Contudo, foi durante sua gestão que o capitão Roberto Lezcano, da famigerada Bonarense, assassinou o torcedor Javier Martín Gerez, que acompanhava o Lanús em sua visita ao Estudiantes de La Plata, pela antepenúltima rodada do Torneo Final 2013. Na chegada dos granates ao Estadio Unico, na capital da província, houve uma forte repressão policial que foi prontamente respondida por La 14, principal barra brava do clube. Em meio aos confrontos, El Zurdo Gerez na condição de representante da Subcomisión del Hincha tentou interceder, mas recebeu um disparo à queima-roupa do já citado oficial, quando estava imobilizado no chão.
O governo Scioli que já havia substituído o contestado Comité Provincial de Seguridade Deportiva pela Agencia de Prevención de Violencia en el Deporte, no ano anterior, anunciou no dia seguinte à tragédia a proibição de torcedores visitantes – medida adotada em conjunto com a AFA e a presidenta Cristina Kirchner – na principal categoria do futebol argentino. Atualmente o capitão Lezcano se encontra em liberdade, enquanto a Aprevide é comandada pela mesma corporação culpada pela morte de Gerez.
Em suas horas vagas, Daniel Scioli costuma jogar futsal pelo Villa La Ñata Sporting Club, equipe formada por ele, em 2010, quatro anos após comprar um terreno no bairro homônimo, localizado em Tigre, que lhe garantiu domicílio eleitoral para concorrer ao governo de Buenos Aires.

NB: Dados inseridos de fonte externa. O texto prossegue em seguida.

(* ===== verification/_CoqProject ===== *)
-Q . S2P
Prelude.v
Crc32c.v
Protocol.v
Validator.v
Reassembler.v
ReassemblerProps.v
ReassemblerLaws.v
ReassemblerZeroCopy.v
Reorderer.v
ReordererProps.v
ReordererFlush.v
ReordererLaws.v
Ring.v
SpscQueue.v
SpscConcurrent.v
Dispatcher.v
RxStage.v
ControlTypes.v
Config.v
Control.v
FacePipeline.v
FaceShutdown.v
PacketPool.v
PacketPoolConcurrent.v
ArrayFaceReceiver.v
PortableReceiver.v
Platform.v
UdpReceiver.v
Float.v
FloatLaws.v
TrackTypes.v
SignalProc.v
Tracks.v
Gateway.v
Text.v
Metrics.v
MetricsText.v
MetricsServer.v
Signals.v
Json.v
JsonTree.v
CText.v
AsyncLogger.v
Logger.v
ErrorCodes.v
NumaPool.v
RawBlocks.v
Delivery.v
Emulator.v
WireFormats.v
Pcap.v
Capture.v
CapturePaths.v
PcapReplay.v
PcapAnalyze.v
EmulatorMain.v
Bench.v
BenchReport.v
CapacityTest.v
StressTest.v
FpgaRxLimit.v
M01RxLimit.v
PoolBench.v
AppInit.v
AppLoop.v
AppRun.v
Main.v
(* ===== verification/Protocol.v ===== *)
(** The wire protocol of the receiver: [protocol_types.h] (packed headers, enums,
    keys, wrap-around comparisons) and [PacketParser] ([packet_parser.cpp]).
    A packed struct is its list of little-endian fields; an enum class can hold
    values without an enumerator, so each enum has a constructor for those. *)

From S2P Require Import Prelude.
From stdpp Require Export countable.
Open Scope Z_scope.

Module Protocol.

(** ** Constants *)

Definition PROTOCOL_MAGIC : Z := 0x55AA55AA.

Definition PROTOCOL_VERSION_MAJOR : Z := 3.

Definition PROTOCOL_VERSION : Z := 0x31.

Definition COMMON_HEADER_SIZE : Z := 32.

Definition MAX_PAYLOAD_SIZE : Z := 65507 - COMMON_HEADER_SIZE.

Definition HEARTBEAT_PAYLOAD_SIZE : Z := 48.

(** ** Enums *)

Inductive PacketType :=
  | CONTROL | ACK | DATA | HEARTBEAT | RMA
  | PacketType_other (v : Z).

Definition PacketType_of_u8 (v : Z) : PacketType :=
  if v =? 0x01 then CONTROL else if v =? 0x02 then ACK else if v =? 0x03 then DATA
  else if v =? 0x04 then HEARTBEAT else if v =? 0xFF then RMA else PacketType_other v.

Definition PacketType_to_u8 (t : PacketType) : Z :=
  match t with
  | CONTROL => 0x01 | ACK => 0x02 | DATA => 0x03 | HEARTBEAT => 0x04 | RMA => 0xFF
  | PacketType_other v => v
  end.

#[export] Instance PacketType_eq_dec : EqDecision PacketType.
Proof. solve_decision. Defined.

Inductive PacketPriority := HIGH | NORMAL.

#[export] Instance PacketPriority_eq_dec : EqDecision PacketPriority.
Proof. solve_decision. Defined.

Definition DeviceID_BROADCAST : Z := 0x10.

Definition DeviceID_RESERVED : Z := 0xFF.

Inductive DataType := RAW_BINARY | WAVEFORM | DA_DATA | DataType_other (v : Z).

Definition DataType_of_u8 (v : Z) : DataType :=
  if v =? 0 then RAW_BINARY else if v =? 1 then WAVEFORM else if v =? 2 then DA_DATA
  else DataType_other v.

(** ** [popcount16]: the shift-and-add loop, at most 16 rounds. *)

Fixpoint popcount16_loop (fuel : nat) (count value : Z) : option Z :=
  match fuel with
  | O => None
  | S fuel =>
    if value =? 0 then Some count
    else popcount16_loop fuel (u8 (count + u8 (Z.land value 1))) (u16 (Z.shiftr value 1))
  end.

Definition popcount16 (value : Z) : Z := default 0 (popcount16_loop 17 0 value).

(** ** [CommonHeader], 32 bytes packed *)

Record CommonHeader := mkCommonHeader {
  magic : Z;
  sequence_number : Z;
  timestamp : Z;
  payload_len : Z;
  packet_type : Z;
  protocol_version : Z;
  source_id : Z;
  dest_id : Z;
  control_epoch : Z;
  ext_flags : Z;
  reserved1 : Z;
  reserved2 : Z;
  reserved3 : list Z
}.

Definition CommonHeader_layout : layout := [4;4;8;2;1;1;1;1;2;1;1;2;1;1;1;1]%nat.

Definition CommonHeader_zero : CommonHeader :=
  mkCommonHeader 0 0 0 0 0 0 0 0 0 0 0 0 [0;0;0;0].

Definition CommonHeader_fields (h : CommonHeader) : list Z :=
  [magic h; sequence_number h; timestamp h; payload_len h; packet_type h;
   protocol_version h; source_id h; dest_id h; control_epoch h; ext_flags h;
   reserved1 h; reserved2 h] ++ reserved3 h.

Definition CommonHeader_of_fields (vs : list Z) : CommonHeader :=
  match vs with
  | [f1; f2; f3; f4; f5; f6; f7; f8; f9; f10; f11; f12; r0; r1; r2; r3] =>
    mkCommonHeader f1 f2 f3 f4 f5 f6 f7 f8 f9 f10 f11 f12 [r0; r1; r2; r3]
  | _ => CommonHeader_zero
  end.

(** Object representation of a header, and [memcpy] into a header. *)
Definition CommonHeader_bytes (h : CommonHeader) : bytes :=
  encode_fields CommonHeader_layout (CommonHeader_fields h).

Definition CommonHeader_load (bs : bytes) : CommonHeader :=
  CommonHeader_of_fields (decode_fields CommonHeader_layout bs).

Definition CommonHeader_ok (h : CommonHeader) : Prop :=
  fields_ok CommonHeader_layout (CommonHeader_fields h).

Definition is_valid_magic (h : CommonHeader) : bool := magic h =? PROTOCOL_MAGIC.

Definition is_valid_version (h : CommonHeader) : bool :=
  Z.shiftr (protocol_version h) 4 =? PROTOCOL_VERSION_MAJOR.

Definition get_packet_type (h : CommonHeader) : PacketType := PacketType_of_u8 (packet_type h).

Definition get_major_version (h : CommonHeader) : Z := u8 (Z.shiftr (protocol_version h) 4).

Definition get_minor_version (h : CommonHeader) : Z := u8 (Z.land (protocol_version h) 0x0F).

(** ** [ParsedPacket]: the payload pointer is [None] for [nullptr], otherwise the
    bytes from the pointer to the end of the buffer it points into. *)

Record ParsedPacket := mkParsedPacket {
  header : CommonHeader;
  payload : option bytes;
  total_size : Z
}.

Definition ParsedPacket_zero : ParsedPacket := mkParsedPacket CommonHeader_zero None 0.

(** ** [DataSpecificHeader], 40 bytes packed *)

Record DataSpecificHeader := mkDataSpecificHeader {
  frame_counter : Z;
  cpi_count : Z;
  pulse_index : Z;
  sample_offset : Z;
  sample_count : Z;
  data_timestamp : Z;
  health_summary : Z;
  reserved_health : Z;
  beam_id : Z;
  frag_index : Z;
  total_frags : Z;
  tail_frag_payload_bytes : Z
}.

Definition DataSpecificHeader_layout : layout := [4;4;4;4;4;8;2;2;2;2;2;2]%nat.

Definition DataSpecificHeader_SIZE : Z := 40.

Definition DataSpecificHeader_zero : DataSpecificHeader :=
  mkDataSpecificHeader 0 0 0 0 0 0 0 0 0 0 0 0.

Definition DataSpecificHeader_fields (h : DataSpecificHeader) : list Z :=
  [frame_counter h; cpi_count h; pulse_index h; sample_offset h; sample_count h;
   data_timestamp h; health_summary h; reserved_health h; beam_id h; frag_index h;
   total_frags h; tail_frag_payload_bytes h].
(** An accepted fragment extends the partial frame. *)
Lemma partial_store cfg got c i fp :
  config_ok cfg -> ctx_wf cfg key c -> partial n tail frags snap got c ->
  (i < n)%nat -> i ∉ got -> take (length (frags i)) fp = frags i -> (0 < length (frags i))%nat ->
  Z.of_nat (length (frags i)) < 2 ^ 16 ->
  sumZ ((fun i => Z.of_nat (length (frags i))) <$> (got ++ [i])) < 2 ^ 64 ->
  (S i = n -> execution_snapshot c = snap /\ has_execution_snapshot c = true) ->
  partial n tail frags snap (got ++ [i])
    (store_fragment c i (Some (FragmentRef_copy fp (Z.of_nat (length (frags i)))))
      (Z.of_nat (length (frags i)))).
Proof.
  intros Hcfg Hcw Hp Hi Hni Htk Hpos Hlen Hsum Hsn. pose proof (total_le_1024 _ _ _ Hcfg Hcw).
  pose proof (pa_total _ _ _ _ _ _ Hp) as Htot.
  assert (Hrl : (i < length (fragment_refs c))%nat).
  { rewrite (cw_refs _ _ _ Hcw), Htot, Nat2Z.id. done. }
  assert (Hc1 : (count_true (received_fragments c) <= 1024)%nat).
  { rewrite (count_true_le _ 1024); [lia|]. intros j Hj.
    rewrite lookup_ge_None_2; [done|]. rewrite (cw_bits _ _ _ Hcw). exact Hj. }
  pose proof (cw_count _ _ _ Hcw) as Hcc. destruct Hp as [Ht Htl Hb Hrf Hs Hcnt Hby].
  rewrite fmap_app, sumZ_app in Hsum. cbn in Hsum.
  assert (0 <= sumZ ((fun i => Z.of_nat (length (frags i))) <$> got)).
  { clear. unfold sumZ. induction got; cbn; lia. }
  constructor; cbn; try done.
  - intros j Hj. destruct (decide (i = j)) as [<-|Hne].
    + rewrite list_lookup_insert_eq by (rewrite (cw_bits _ _ _ Hcw); unfold BITSET_SIZE; lia).
      by rewrite bool_decide_eq_true_2 by set_solver.
    + rewrite list_lookup_insert_ne, Hb by done. f_equal. apply bool_decide_ext. set_solver.
  - intros j Hj. destruct (decide (i = j)) as [<-|Hne].
    + eexists. rewrite list_lookup_insert_eq by done. split; [done|]. cbn. rewrite Nat2Z.id.
      split; [unfold has_data; cbn; lia|]. by rewrite take_take, Nat.min_id.
    + rewrite list_lookup_insert_ne by done. apply Hrf. set_solver.
  - intros Hin. destruct (decide (S i = n)) as [Hsi|Hsi]; [by apply Hsn|].
    apply Hs. apply elem_of_app in Hin as [|Hin]; [done|]. apply list_elem_of_singleton in Hin. lia.
  - rewrite length_app. cbn. rewrite wrap_small by (unfold in_range; lia). lia.
  - rewrite fmap_app, sumZ_app. cbn. rewrite wrap_small by (unfold in_range; lia). lia.
Qed.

Com apenas dois anos de atividade, o cartola/governador convidou o poderoso Boca Juniors, seu clube de coração, para uma partida beneficente. Os campeões do Clausura 2011 da modalidade, receberam o “reforço” de Mauricio Macri, ex-presidente do quadro azul y oro, que foi derrotado por 10 a 5 pelos naranjas no gramado sintético de Mar del Plata, sendo que um dos gols foi anotado por Scioli.

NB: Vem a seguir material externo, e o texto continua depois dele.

(* ===== verification/ReassemblerLaws.v ===== *)
(** Laws of the single operations of the reassembler: the content of an emitted
    frame, timeouts, frozen keys and duplicates, independence of keys, the
    balance of the context counters, and the frame with an empty tail. *)

From S2P Require Import Prelude Protocol Reassembler ReassemblerProps.
Open Scope Z_scope.
Import Protocol Reassembler ReassemblerProps.

Module ReassemblerLaws.

(** ** Specification of a slot *)

(** Fragment [i] has arrived with at least one byte. *)
Definition has_fragment (c : ReassemblyContext) (i : nat) : Prop :=
  received_fragments c !! i = Some true /\ exists s, fragment_sizes c !! i = Some s /\ 0 < s.

(** The counters of contexts agree with the map. *)
Definition balance (r : Reassembler) : Z :=
  u64 (contexts_created (stats_ r) - contexts_destroyed (stats_ r) - Z.of_nat (size (contexts_ r))).

Definition is_reset (o : Op) : bool := match o with OpResetStatistics => true | _ => false end.

(** ** Lemmas *)

Lemma absent_spec cfg key c i :
  config_ok cfg -> ctx_wf cfg key c -> (i < Z.to_nat (ctx_total_frags c))%nat ->
  absent c i = false <-> has_fragment c i.
Proof.
  intros Hcfg Hc Hi. destruct (slot_lookup _ _ _ Hcfg Hc i Hi) as (b & s & f & Hb & Hs & Hf & Hw).
  unfold absent, present, bitset_test, has_fragment. rewrite Hb, Hs, Hf. cbn [mbind option_bind].
  destruct b; cbn in Hw.
  - destruct Hw as [(Hp & Hd & d & Hdd & _)|[-> ->]].
    + unfold has_data. rewrite Hdd, Hd. destruct (Z.ltb_spec 0 s); [|lia]. split; eauto.
    + cbn. split; [done|]. intros [_ (s & [= <-] & ?)]. lia.
  - split; [done|]. by intros [? _].
Qed.

Lemma slot_bytes_present cfg key c i s f d :
  config_ok cfg -> ctx_wf cfg key c -> has_fragment c i ->
  fragment_sizes c !! i = Some s -> fragment_refs c !! i = Some f -> data f = Some d ->
  slot_bytes cfg c key i = take (Z.to_nat s) d.
Proof.
  intros Hcfg Hc (Hb & s' & Hs' & Hp) Hs Hf Hd. assert (s' = s) as -> by congruence.
  pose proof (cw_slots _ _ _ Hc i true s f Hb Hs Hf) as [(_ & Hds & _)|[-> _]]; [|lia].
  unfold slot_bytes, present, bitset_test. rewrite Hb. cbn [mbind option_bind]. rewrite Hf.
  unfold has_data. rewrite Hd, Hds. destruct (Z.ltb_spec 0 s); [|lia]. by rewrite Hd, Hds.
Qed.

Lemma slot_bytes_absent cfg key c i :
  absent c i = true ->
  slot_bytes cfg c key i = replicate (Z.to_nat (infer_missing_fragment_size c i cfg
    (popcount16 (key_channel_mask key)) (key_data_type key))) 0.
Proof. unfold absent, slot_bytes. by destruct (present c i) as [[f|]|]. Qed.

Lemma is_key_frozen_hit ring key now e :
  e ∈ ring -> valid e = true -> fk_key e = key -> now < expire_ms e ->
  (is_key_frozen ring key now).1 = true.
Proof.
  intros He Hv Hk Hx. induction ring as [|e' ring IH]; [set_solver|]. cbn [is_key_frozen].
  apply elem_of_cons in He as [<-|He].
  - rewrite Hv. cbn [negb]. destruct (Z.leb_spec (expire_ms e) now); [lia|].
    by rewrite bool_decide_eq_true_2.
  - specialize (IH He). destruct (is_key_frozen ring key now) as [b es]. cbn in IH. subst b.
    repeat case_match; done.
Qed.

Lemma refresh_frozen_in ring key exp ring' :
  refresh_frozen ring key exp = Some ring' -> mkFrozenKeyEntry key exp true ∈ ring'.
Proof.
  revert ring'. induction ring as [|e ring IH]; intros ring'; cbn; [done|].
  destruct (valid e) eqn:Ev; cbn.
  - case_bool_decide as Hk; [intros [= <-]; rewrite Hk; set_solver|].
    destruct (refresh_frozen ring key exp); cbn; [|done]. intros [= <-].
    apply list_elem_of_further. by apply IH.
  - destruct (refresh_frozen ring key exp); cbn; [|done]. intros [= <-].
    apply list_elem_of_further. by apply IH.
Qed.

Lemma add_frozen_key_in r key exp :
  (frozen_keys_next_insert_ r < length (frozen_keys_ring_ r))%nat ->
  mkFrozenKeyEntry key exp true ∈ frozen_keys_ring_ (add_frozen_key r key exp).
Proof.
  intros Hn. unfold add_frozen_key. destruct (refresh_frozen _ _ _) as [ring|] eqn:E; cbn.
  - by eapply refresh_frozen_in.
  - apply (list_elem_of_lookup_2 _ (frozen_keys_next_insert_ r)). by apply list_lookup_insert_eq.
Qed.

Lemma after_complete_frozen clock r key c :
  (frozen_keys_next_insert_ r < length (frozen_keys_ring_ r))%nat ->
  mkFrozenKeyEntry key (u64 (clock (clock_reads r)) +[64] timeout_ms_runtime_ r) true
    ∈ frozen_keys_ring_ (after_complete clock r key c true) /\
  clock_reads (after_complete clock r key c true) = S (clock_reads r).
Proof.
  intros Hn. unfold after_complete. set (r1 := if _ && _ then _ else _).
  assert (H1 : frozen_keys_ring_ r1 = frozen_keys_ring_ r) by (unfold r1; by case_match).
  assert (H2 : frozen_keys_next_insert_ r1 = frozen_keys_next_insert_ r) by (unfold r1; by case_match).
  assert (H3 : clock_reads r1 = clock_reads r) by (unfold r1; by case_match).
  assert (H4 : timeout_ms_runtime_ r1 = timeout_ms_runtime_ r) by (unfold r1; by case_match).
  cbn [get_current_time_ms]. set (r2 := mkReassembler _ _ _ _ _ _ _ _).
  change (timeout_ms_runtime_ r2) with (timeout_ms_runtime_ r1). rewrite H3, H4.
  cbn [upd_stats upd_contexts frozen_keys_ring_ clock_reads]. split.
  - apply add_frozen_key_in. cbn. by rewrite H1, H2.
  - unfold add_frozen_key. case_match; cbn; by rewrite H3.
Qed.

(** The header [process_prefix] reports is the parsed one. *)
Lemma process_prefix_header clock r p key c h fp sz r' :
  process_prefix clock r p = inl (key, c, h, fp, sz, r') ->
  parse_specific_header (config_ r) (payload p) (payload_len (header p)) = Some h.
Proof.
  unfold process_prefix. cbn [config_ upd_stats get_current_time_ms].
  repeat (case_match; try done); intros Heq; by simplify_eq.
Qed.

(** The events of a completion concern its key only. *)
Lemma process_suffix_key clock r key c r' evs c0 :
  reasm_wf r -> contexts_ r !! key = Some c0 -> ctx_wf (config_ r) key c ->
  process_suffix clock r key c = Some (r', evs) ->
  Forall (fun f => frame_key f = key) (frames_out evs).
Proof.
  intros Hr H0 Hc. unfold process_suffix. destruct (check_complete c); [|intros [= <- <-]; constructor].
  rewrite (complete_reassembly_eq clock _ key c c false);
    [|by destruct Hr|done|cbn; by rewrite lookup_insert_eq].
  intros [= <- <-]. rewrite frames_out_app, frames_out_released, app_nil_r. cbn [upd_contexts callback_].
  destruct (callback_ r); [|constructor]. rewrite frames_out_frame. by constructor.
Qed.

Lemma balance_upd_stats f r :
  (forall s, contexts_created (f s) = contexts_created s) ->
  (forall s, contexts_destroyed (f s) = contexts_destroyed s) ->
  balance (upd_stats f r) = balance r.
Proof. intros H1 H2. unfold balance. cbn. by rewrite H1, H2. Qed.

Lemma balance_put r k c : contexts_ r !! k <> None -> balance (upd_contexts <[k := c]> r) = balance r.
Proof.
  intros Hk. unfold balance. cbn. rewrite map_size_insert_Some; [done|].
  by destruct (contexts_ r !! k); eauto.
Qed.

Lemma balance_get_or_create r key total tail ts now :
  balance (get_or_create_context r key total tail ts now).2 = balance r.
Proof.
  unfold get_or_create_context. destruct (contexts_ r !! key) as [c|] eqn:E; [done|].
  case_match; cbn [snd]; [by apply balance_upd_stats|].
  unfold balance. cbn [upd_stats upd_contexts stats_ contexts_ inc_created contexts_created contexts_destroyed].
  rewrite map_size_insert_None by done. unfold inc64. rewrite Nat2Z.inj_succ. wrap_lia.
Qed.

Lemma balance_after_complete clock r key c t :
  contexts_ r !! key <> None -> balance (after_complete clock r key c t) = balance r.
Proof.
  intros Hk. unfold balance. rewrite after_complete_contexts.
  assert (Hs : contexts_created (stats_ (after_complete clock r key c t)) = contexts_created (stats_ r) /\
    contexts_destroyed (stats_ (after_complete clock r key c t)) = inc64 (contexts_destroyed (stats_ r))).
  { unfold after_complete. destruct t; cbn; unfold add_frozen_key; repeat case_match; done. }
  destruct Hs as [-> ->]. rewrite map_size_delete.
  assert (size (contexts_ r) <> 0%nat).
  { intros H0%map_size_empty_inv. by rewrite H0, lookup_empty in Hk. }
  destruct (contexts_ r !! key); [|done].
  rewrite Nat2Z.inj_pred by lia. unfold inc64. wrap_lia.
Qed.

(** A reassembler that holds the tail of a frame of two fragments. *)
Definition sample_key : ReassemblyKey := mkReassemblyKey 0 0x11 1 5 2 3 0 0.

Definition sample_after (p : ParsedPacket) : Reassembler :=
  default (Reassembler_init sample_config true)
    (fst <$> process_packet (fun _ => 5) (Reassembler_init sample_config true) p).

Definition sample_pending : Reassembler := sample_after (sample_packet 1 2 2 (replicate 40 0) [4;5]).

Definition sample_context_of (r : Reassembler) : ReassemblyContext :=
  default (mkReassemblyContext sample_key 0 0 0 0 ExecutionSnapshot_zero false [] [] [] 0 0 0 false)
    (contexts_ r !! sample_key).

Definition sample_context : ReassemblyContext := sample_context_of sample_pending.

Lemma sample_after_wf p : packet_ok p -> reasm_wf (sample_after p).
Proof.
  intros Hp. destruct (process_packet_spec (fun _ => 5) (Reassembler_init sample_config true) p)
    as (r' & evs & E & Hw & _); [exact (Reassembler_init_wf _ _ sample_config_ok)|done|].
  unfold sample_after. by rewrite E.
Qed.

Lemma sample_pending_wf : reasm_wf sample_pending.
Proof. apply sample_after_wf. by apply sample_packet_ok. Qed.

(** Every operation but the reset keeps the balance of the counters. *)
Lemma balance_prefix clock r p :
  match process_prefix clock r p with
  | inr r' => balance r' = balance r
  | inl (key, c, _, _, _, r') => contexts_ r' !! key = Some c /\ balance r' = balance r
  end.
Proof.
  unfold process_prefix. cbn [config_ upd_stats get_current_time_ms].
  destruct (parse_specific_header _ _ _) as [h|]; [|done]. destruct (_ || _); [done|].
  destruct (locate_fragment p h) as [[[fp sz] snap]|]; [|done].
  destruct (is_key_frozen _ _ _) as [[|] ring]; [done|].
  set (r1 := set_frozen _ _ _). set (now := u64 _). set (k := extract_key _ _).
  assert (Hb1 : balance r1 = balance r) by done.
  pose proof (balance_get_or_create r1 k (total_frags h) (tail_frag_payload_bytes h)
    (data_timestamp h) now) as Hb. rewrite Hb1 in Hb.
  destruct (get_or_create_context _ _ _ _ _ _) as [[c|] r2] eqn:E; cbn in Hb; [|done].
  split; [cbn; by rewrite lookup_insert_eq|]. rewrite balance_put; [done|].
  unfold get_or_create_context in E. destruct (contexts_ r1 !! k) eqn:Ek; [simplify_eq; congruence|].
  case_match; [done|]. injection E as <- <-. cbn. by rewrite lookup_insert_eq.
Qed.

Lemma balance_suffix clock r key c r' evs :
  config_ok (config_ r) -> ctx_wf (config_ r) key c -> contexts_ r !! key <> None ->
  process_suffix clock r key c = Some (r', evs) -> balance r' = balance r.
Proof.
  intros Hcfg Hc Hk. unfold process_suffix. destruct (check_complete c).
  - rewrite (complete_reassembly_eq clock _ key c c false);
      [|done|done|cbn; by rewrite lookup_insert_eq].
    intros [= <- _]. rewrite balance_after_complete; [by apply balance_put|].
    cbn. by rewrite lookup_insert_eq.
  - intros [= <- _]. by apply balance_put.
Qed.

Macri é o principal concorrente do kirchnerismo – com 6.595.914 votos (30,07%) do PASO – no pleito a ser realizado neste domingo. E sua popularidade é explicada pelas 12 temporadas que esteve à frente da Casa Amarilla, período em que o Club Atlético Boca Juniors conquistou 6 títulos argentinos, 4 Copas Libertadores, 3 Recopas, 2 Copas Sul-Americanas e 2 Mundiais. Em 2005, foi eleito deputado nacional pelo Compromiso para el Cambio, partido que ele mesmo fundara, e que hoje faz parte da aliança Propuesta Republicana, mais conhecida como PRO, pela qual se elegeu chefe de governo da cidade de Buenos Aires dois anos depois.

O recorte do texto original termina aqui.